*WHAT IS EXPECTED*: Range to output from the entries below: the line containing "Definition NAPBS : Z := 512." through the line containing "Definition NTILE_MAX : Z := 256.". Set it down exactly, ends included, nothing else.

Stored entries
★ ★ ★ ★ ★

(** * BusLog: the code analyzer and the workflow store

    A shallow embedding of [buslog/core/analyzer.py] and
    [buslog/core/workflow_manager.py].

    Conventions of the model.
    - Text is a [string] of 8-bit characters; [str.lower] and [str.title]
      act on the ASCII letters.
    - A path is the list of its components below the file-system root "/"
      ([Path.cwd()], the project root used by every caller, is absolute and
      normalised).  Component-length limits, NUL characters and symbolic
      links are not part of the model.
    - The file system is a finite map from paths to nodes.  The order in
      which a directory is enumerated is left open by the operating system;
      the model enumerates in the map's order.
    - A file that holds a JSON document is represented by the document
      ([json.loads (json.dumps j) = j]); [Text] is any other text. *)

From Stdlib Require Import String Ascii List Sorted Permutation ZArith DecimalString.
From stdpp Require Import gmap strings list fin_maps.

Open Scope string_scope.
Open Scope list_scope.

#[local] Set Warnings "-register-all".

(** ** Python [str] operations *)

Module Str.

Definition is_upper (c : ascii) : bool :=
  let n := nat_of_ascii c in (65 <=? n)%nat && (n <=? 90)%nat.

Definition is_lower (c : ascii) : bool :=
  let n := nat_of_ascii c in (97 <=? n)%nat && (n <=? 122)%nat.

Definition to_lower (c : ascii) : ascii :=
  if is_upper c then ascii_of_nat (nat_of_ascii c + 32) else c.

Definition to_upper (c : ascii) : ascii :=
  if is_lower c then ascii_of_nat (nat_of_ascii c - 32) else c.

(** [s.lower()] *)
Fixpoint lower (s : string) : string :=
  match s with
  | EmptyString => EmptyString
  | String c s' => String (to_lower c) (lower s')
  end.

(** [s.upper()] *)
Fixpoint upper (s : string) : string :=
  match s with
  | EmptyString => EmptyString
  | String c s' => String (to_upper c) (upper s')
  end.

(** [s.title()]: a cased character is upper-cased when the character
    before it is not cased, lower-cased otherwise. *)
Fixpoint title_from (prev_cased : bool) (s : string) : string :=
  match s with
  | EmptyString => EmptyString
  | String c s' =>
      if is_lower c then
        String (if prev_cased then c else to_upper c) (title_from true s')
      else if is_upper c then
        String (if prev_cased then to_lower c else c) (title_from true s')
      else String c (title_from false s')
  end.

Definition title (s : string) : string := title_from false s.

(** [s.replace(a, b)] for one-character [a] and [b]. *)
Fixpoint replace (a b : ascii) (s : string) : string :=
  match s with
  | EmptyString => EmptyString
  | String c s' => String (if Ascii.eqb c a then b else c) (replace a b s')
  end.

★ ★ ★ ★ ★

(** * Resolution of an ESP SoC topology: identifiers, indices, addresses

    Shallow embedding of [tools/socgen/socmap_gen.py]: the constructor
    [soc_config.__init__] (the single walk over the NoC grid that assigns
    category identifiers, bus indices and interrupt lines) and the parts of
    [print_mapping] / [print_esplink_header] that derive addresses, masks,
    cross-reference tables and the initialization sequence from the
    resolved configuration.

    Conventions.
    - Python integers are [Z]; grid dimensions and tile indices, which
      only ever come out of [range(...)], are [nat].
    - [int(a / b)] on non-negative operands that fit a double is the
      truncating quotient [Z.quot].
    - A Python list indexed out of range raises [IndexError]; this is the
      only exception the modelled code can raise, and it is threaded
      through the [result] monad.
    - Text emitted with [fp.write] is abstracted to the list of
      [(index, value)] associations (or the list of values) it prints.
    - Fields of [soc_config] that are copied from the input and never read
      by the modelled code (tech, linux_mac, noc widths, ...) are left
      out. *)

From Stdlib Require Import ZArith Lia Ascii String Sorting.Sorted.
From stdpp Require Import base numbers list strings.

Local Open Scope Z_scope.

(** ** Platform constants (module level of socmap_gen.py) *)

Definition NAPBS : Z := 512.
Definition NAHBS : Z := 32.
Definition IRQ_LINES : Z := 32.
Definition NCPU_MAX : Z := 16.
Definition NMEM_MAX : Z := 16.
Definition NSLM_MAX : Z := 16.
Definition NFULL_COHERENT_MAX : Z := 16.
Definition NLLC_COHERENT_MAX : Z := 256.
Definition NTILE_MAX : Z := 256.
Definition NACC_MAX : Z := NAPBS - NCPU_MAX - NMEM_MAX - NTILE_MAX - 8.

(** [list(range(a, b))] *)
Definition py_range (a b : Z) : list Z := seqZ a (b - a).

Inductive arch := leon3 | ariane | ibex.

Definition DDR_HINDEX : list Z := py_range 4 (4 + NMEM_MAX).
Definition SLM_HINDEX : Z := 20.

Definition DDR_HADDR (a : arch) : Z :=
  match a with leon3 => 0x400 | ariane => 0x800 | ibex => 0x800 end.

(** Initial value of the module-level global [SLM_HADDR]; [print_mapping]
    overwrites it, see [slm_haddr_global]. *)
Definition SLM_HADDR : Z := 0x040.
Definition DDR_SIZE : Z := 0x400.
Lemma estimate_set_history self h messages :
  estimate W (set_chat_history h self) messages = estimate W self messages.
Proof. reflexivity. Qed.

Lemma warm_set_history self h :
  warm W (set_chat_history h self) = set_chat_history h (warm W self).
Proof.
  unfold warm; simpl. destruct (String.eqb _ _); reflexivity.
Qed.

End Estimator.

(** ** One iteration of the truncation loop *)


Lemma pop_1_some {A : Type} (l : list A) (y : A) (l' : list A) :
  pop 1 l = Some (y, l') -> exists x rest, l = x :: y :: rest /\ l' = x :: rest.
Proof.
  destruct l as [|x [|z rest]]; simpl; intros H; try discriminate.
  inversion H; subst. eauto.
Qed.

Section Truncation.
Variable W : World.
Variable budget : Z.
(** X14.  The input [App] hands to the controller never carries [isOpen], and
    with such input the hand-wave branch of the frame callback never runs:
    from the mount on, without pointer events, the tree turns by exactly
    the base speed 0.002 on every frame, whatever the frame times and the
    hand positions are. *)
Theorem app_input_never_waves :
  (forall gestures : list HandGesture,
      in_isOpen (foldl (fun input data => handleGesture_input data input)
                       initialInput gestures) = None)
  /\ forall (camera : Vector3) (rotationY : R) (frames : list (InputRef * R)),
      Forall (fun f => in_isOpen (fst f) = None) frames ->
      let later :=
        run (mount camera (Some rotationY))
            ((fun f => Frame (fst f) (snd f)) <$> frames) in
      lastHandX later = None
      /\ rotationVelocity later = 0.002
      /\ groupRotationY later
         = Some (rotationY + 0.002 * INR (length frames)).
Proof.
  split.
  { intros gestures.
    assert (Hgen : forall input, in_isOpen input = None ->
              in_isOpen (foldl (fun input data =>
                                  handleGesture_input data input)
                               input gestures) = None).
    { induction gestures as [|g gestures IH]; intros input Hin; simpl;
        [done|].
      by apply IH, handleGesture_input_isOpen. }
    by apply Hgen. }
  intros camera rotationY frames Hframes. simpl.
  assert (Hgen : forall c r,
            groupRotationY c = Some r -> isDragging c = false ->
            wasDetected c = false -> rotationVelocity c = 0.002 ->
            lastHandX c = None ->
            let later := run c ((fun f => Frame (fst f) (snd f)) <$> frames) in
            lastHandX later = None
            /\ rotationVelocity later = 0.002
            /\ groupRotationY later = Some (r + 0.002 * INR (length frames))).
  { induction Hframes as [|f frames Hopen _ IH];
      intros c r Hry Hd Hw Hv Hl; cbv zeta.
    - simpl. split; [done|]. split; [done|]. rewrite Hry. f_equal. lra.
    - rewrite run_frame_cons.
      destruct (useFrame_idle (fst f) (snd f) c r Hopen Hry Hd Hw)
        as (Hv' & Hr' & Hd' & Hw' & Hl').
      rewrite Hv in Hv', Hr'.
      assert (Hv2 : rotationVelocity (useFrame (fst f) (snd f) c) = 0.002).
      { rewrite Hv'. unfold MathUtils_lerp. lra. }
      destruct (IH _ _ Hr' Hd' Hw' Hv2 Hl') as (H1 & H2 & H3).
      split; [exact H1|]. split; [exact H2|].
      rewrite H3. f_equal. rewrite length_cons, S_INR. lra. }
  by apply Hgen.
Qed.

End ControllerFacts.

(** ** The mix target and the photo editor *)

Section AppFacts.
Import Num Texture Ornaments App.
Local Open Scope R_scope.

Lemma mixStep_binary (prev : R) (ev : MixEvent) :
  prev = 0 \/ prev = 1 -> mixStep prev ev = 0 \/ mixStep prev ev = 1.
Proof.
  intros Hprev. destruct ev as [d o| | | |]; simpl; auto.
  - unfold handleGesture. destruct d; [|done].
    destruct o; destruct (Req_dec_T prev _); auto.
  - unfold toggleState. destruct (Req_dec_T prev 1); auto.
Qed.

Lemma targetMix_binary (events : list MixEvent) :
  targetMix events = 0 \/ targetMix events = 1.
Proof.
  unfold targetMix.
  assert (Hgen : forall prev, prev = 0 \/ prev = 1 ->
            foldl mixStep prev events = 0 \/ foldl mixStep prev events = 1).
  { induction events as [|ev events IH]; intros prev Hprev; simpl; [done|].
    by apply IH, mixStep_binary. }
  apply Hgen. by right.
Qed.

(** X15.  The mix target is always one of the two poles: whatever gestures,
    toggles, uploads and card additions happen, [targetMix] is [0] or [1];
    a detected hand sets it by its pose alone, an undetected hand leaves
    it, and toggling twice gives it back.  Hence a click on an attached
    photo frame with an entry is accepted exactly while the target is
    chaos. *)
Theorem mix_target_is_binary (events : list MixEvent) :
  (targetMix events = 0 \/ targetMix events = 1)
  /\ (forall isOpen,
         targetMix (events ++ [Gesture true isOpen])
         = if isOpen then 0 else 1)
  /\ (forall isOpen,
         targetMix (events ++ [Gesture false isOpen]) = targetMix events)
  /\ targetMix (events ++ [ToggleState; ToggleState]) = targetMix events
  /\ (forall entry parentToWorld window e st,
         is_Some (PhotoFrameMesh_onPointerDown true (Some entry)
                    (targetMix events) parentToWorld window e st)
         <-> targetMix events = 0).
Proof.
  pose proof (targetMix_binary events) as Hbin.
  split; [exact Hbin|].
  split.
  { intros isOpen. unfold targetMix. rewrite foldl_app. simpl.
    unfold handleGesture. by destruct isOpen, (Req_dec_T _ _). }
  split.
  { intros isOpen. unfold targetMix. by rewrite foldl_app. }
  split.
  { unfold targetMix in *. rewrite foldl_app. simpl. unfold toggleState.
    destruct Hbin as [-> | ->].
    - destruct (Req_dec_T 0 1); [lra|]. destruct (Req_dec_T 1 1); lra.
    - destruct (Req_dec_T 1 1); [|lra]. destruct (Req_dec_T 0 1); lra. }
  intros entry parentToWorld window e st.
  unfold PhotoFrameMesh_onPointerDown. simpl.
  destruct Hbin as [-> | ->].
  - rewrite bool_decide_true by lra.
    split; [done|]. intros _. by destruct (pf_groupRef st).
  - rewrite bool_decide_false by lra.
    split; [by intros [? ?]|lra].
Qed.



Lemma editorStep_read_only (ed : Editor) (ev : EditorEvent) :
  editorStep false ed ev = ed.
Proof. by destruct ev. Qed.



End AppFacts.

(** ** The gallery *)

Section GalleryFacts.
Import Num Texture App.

★ ★ ★ ★ ★

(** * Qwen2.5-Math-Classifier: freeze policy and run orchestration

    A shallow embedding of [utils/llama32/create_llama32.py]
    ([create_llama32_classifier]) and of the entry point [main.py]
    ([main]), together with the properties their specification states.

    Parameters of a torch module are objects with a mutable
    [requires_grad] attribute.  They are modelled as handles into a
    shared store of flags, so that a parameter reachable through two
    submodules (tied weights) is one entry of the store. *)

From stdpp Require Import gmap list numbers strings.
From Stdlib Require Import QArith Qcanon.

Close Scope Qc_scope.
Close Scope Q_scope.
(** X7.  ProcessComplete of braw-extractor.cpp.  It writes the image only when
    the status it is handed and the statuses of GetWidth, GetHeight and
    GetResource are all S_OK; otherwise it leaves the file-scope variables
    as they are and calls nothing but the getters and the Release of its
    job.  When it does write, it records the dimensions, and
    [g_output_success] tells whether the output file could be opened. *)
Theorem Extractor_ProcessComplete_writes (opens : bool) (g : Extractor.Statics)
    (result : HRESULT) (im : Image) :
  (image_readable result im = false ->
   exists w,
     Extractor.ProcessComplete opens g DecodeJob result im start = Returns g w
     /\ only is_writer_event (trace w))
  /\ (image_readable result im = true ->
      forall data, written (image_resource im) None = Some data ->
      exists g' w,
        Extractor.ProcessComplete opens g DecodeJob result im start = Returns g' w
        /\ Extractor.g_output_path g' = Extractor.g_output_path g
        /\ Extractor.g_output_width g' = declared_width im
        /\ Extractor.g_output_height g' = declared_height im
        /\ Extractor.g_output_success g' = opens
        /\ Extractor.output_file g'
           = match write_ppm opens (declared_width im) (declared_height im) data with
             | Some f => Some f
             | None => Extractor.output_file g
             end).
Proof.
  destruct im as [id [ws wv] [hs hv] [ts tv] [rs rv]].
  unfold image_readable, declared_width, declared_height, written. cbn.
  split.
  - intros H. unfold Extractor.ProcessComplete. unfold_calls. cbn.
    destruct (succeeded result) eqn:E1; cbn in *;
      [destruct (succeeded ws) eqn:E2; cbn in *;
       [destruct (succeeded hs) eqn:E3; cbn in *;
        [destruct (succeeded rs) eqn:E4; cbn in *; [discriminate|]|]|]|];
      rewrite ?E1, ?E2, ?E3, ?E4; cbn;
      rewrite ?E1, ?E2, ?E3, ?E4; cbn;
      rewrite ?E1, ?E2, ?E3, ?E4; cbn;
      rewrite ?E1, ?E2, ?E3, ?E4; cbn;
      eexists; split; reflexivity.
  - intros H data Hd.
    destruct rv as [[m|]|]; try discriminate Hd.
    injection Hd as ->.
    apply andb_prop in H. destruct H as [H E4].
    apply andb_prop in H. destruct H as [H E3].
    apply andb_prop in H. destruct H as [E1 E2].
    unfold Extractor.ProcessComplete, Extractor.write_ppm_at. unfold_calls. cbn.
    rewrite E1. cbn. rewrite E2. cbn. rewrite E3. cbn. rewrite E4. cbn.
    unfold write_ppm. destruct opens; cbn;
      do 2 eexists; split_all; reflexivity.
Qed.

★ ★ ★ ★ ★

*SOLUTION TO THIS PROBLEM*:
Definition NAPBS : Z := 512.
Definition NAHBS : Z := 32.
Definition IRQ_LINES : Z := 32.
Definition NCPU_MAX : Z := 16.
Definition NMEM_MAX : Z := 16.
Definition NSLM_MAX : Z := 16.
Definition NFULL_COHERENT_MAX : Z := 16.
Definition NLLC_COHERENT_MAX : Z := 256.
Definition NTILE_MAX : Z := 256.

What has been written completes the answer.